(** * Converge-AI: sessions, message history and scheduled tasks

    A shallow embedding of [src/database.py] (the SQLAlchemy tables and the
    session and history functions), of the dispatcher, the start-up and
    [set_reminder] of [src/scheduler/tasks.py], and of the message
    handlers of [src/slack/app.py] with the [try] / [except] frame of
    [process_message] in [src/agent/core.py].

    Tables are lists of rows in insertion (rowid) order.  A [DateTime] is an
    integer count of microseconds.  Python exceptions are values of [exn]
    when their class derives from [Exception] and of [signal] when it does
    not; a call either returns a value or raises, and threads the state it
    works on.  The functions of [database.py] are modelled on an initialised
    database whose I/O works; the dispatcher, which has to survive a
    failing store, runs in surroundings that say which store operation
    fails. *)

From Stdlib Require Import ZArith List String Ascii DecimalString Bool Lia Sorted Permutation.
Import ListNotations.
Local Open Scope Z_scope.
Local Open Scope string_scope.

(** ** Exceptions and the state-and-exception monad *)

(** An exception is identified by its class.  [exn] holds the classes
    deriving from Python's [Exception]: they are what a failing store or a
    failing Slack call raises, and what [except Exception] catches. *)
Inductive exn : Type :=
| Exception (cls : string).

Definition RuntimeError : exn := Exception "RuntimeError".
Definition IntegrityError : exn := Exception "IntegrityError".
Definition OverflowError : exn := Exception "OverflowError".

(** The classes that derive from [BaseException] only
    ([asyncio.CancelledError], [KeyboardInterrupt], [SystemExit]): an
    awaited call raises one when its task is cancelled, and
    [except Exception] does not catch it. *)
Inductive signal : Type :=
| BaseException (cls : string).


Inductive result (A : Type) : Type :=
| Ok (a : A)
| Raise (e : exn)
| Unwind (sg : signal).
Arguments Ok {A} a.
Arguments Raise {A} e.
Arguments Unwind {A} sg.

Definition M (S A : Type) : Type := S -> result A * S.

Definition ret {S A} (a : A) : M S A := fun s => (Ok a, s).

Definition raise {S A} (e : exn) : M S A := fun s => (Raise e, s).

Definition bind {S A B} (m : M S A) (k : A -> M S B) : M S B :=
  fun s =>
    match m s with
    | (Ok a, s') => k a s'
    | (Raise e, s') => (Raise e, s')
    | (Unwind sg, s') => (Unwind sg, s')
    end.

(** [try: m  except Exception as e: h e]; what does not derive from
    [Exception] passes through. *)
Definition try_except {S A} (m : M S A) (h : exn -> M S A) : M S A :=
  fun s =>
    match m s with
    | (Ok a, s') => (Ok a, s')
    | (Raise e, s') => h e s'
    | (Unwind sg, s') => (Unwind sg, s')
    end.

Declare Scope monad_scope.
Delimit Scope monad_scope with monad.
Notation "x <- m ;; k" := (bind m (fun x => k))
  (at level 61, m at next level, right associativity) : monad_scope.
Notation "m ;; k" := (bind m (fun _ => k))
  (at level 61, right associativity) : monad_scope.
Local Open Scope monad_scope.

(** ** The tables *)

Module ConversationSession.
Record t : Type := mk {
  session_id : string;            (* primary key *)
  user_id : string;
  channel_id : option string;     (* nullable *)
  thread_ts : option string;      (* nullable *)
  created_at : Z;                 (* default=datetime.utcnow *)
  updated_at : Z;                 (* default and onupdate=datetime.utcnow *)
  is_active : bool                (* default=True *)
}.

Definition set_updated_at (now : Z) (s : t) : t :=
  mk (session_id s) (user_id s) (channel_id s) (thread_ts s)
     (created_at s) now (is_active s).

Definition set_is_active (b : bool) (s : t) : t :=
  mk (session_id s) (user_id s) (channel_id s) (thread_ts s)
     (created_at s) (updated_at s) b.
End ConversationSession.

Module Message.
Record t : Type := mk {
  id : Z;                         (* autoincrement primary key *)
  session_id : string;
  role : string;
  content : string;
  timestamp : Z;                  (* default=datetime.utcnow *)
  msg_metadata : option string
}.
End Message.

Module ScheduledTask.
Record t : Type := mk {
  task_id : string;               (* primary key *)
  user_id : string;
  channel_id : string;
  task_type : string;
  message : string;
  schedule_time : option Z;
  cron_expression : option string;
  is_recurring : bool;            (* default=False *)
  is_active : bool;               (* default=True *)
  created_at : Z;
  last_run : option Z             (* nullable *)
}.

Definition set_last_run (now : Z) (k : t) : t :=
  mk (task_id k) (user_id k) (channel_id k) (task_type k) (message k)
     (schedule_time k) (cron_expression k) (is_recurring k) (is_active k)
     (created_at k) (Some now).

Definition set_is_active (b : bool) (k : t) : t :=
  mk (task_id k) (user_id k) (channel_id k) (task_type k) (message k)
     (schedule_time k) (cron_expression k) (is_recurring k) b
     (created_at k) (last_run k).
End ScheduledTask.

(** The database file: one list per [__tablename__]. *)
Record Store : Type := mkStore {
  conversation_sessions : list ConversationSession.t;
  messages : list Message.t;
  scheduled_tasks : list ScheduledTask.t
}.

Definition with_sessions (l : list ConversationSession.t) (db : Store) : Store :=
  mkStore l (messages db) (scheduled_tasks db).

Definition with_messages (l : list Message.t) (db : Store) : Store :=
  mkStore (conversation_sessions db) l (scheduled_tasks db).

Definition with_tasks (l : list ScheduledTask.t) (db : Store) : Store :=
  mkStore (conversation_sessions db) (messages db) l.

= = = =

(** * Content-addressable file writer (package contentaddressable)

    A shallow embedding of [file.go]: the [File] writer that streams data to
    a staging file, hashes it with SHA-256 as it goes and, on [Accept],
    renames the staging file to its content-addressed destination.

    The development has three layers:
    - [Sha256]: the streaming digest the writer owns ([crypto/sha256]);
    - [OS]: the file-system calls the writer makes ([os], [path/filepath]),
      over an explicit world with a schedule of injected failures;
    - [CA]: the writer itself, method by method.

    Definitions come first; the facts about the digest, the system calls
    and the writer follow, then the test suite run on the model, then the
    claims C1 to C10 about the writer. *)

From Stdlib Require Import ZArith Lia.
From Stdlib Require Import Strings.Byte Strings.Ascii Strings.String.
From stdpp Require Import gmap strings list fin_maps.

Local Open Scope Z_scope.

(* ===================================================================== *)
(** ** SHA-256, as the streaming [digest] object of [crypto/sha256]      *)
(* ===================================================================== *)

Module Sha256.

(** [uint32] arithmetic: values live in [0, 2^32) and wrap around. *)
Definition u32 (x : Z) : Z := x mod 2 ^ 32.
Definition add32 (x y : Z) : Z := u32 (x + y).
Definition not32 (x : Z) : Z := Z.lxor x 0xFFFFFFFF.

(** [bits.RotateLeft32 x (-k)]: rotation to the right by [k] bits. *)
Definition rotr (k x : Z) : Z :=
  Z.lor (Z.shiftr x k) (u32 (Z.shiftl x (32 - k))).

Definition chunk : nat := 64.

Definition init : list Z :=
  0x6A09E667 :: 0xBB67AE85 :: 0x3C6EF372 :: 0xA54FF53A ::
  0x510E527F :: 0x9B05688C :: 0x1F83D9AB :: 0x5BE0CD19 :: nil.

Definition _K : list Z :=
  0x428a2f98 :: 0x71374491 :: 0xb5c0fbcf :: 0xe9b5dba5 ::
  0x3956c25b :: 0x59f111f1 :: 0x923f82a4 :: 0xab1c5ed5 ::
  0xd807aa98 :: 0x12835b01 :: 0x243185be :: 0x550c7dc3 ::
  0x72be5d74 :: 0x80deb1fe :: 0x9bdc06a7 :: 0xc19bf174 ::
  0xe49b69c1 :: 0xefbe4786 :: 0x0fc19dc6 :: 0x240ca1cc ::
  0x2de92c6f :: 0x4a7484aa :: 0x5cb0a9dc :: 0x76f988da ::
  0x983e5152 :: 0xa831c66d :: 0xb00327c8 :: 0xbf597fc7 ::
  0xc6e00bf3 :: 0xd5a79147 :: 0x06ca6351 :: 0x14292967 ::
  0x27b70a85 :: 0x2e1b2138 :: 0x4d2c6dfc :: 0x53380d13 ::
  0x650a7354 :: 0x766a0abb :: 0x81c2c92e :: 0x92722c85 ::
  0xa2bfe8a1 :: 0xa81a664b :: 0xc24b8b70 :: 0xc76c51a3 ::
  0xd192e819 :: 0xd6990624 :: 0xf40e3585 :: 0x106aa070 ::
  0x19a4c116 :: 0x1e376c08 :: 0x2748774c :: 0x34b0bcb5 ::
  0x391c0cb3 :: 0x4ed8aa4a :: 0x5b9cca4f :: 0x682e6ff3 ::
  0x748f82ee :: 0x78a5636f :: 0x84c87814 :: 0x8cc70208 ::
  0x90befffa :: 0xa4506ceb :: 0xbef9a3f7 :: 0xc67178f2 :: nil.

= = = =

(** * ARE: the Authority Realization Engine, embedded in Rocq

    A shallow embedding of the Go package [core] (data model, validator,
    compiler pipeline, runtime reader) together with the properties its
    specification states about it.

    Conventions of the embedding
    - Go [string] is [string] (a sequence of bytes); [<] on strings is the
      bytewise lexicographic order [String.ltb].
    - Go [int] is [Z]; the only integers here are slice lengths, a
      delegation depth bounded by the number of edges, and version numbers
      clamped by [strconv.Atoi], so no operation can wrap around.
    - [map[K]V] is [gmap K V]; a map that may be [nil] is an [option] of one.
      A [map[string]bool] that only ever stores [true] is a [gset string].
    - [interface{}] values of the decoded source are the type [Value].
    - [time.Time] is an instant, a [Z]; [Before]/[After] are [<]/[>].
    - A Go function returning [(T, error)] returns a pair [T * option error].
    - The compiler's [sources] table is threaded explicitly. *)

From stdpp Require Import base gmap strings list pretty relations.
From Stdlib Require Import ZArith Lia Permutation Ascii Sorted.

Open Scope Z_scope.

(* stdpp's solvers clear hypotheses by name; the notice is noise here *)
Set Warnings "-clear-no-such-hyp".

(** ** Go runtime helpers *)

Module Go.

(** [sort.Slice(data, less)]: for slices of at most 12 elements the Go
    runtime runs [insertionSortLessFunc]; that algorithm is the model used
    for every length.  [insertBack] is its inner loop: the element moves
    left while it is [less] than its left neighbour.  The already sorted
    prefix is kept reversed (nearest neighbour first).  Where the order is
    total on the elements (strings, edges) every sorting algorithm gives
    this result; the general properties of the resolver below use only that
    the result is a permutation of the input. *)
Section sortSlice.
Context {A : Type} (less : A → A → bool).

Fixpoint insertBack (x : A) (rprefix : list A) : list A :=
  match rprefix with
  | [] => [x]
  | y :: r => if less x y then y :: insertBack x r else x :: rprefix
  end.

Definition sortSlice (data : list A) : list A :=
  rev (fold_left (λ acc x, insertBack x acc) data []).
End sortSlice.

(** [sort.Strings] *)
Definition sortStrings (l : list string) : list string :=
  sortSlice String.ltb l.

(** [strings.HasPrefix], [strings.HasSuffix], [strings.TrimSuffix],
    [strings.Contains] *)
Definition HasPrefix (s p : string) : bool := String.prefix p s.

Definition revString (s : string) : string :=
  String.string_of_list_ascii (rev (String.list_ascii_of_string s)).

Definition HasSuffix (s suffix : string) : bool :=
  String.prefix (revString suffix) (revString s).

= = = =

*Problem*.
All lines above between those holding "0x748f82ee :: 0x78a5636f" and "0x90befffa :: 0xa4506ceb", inclusive, must be set down unchanged, and no other line may be included.

*Task response*.
  0x748f82ee :: 0x78a5636f :: 0x84c87814 :: 0x8cc70208 ::
  0x90befffa :: 0xa4506ceb :: 0xbef9a3f7 :: 0xc67178f2 :: nil.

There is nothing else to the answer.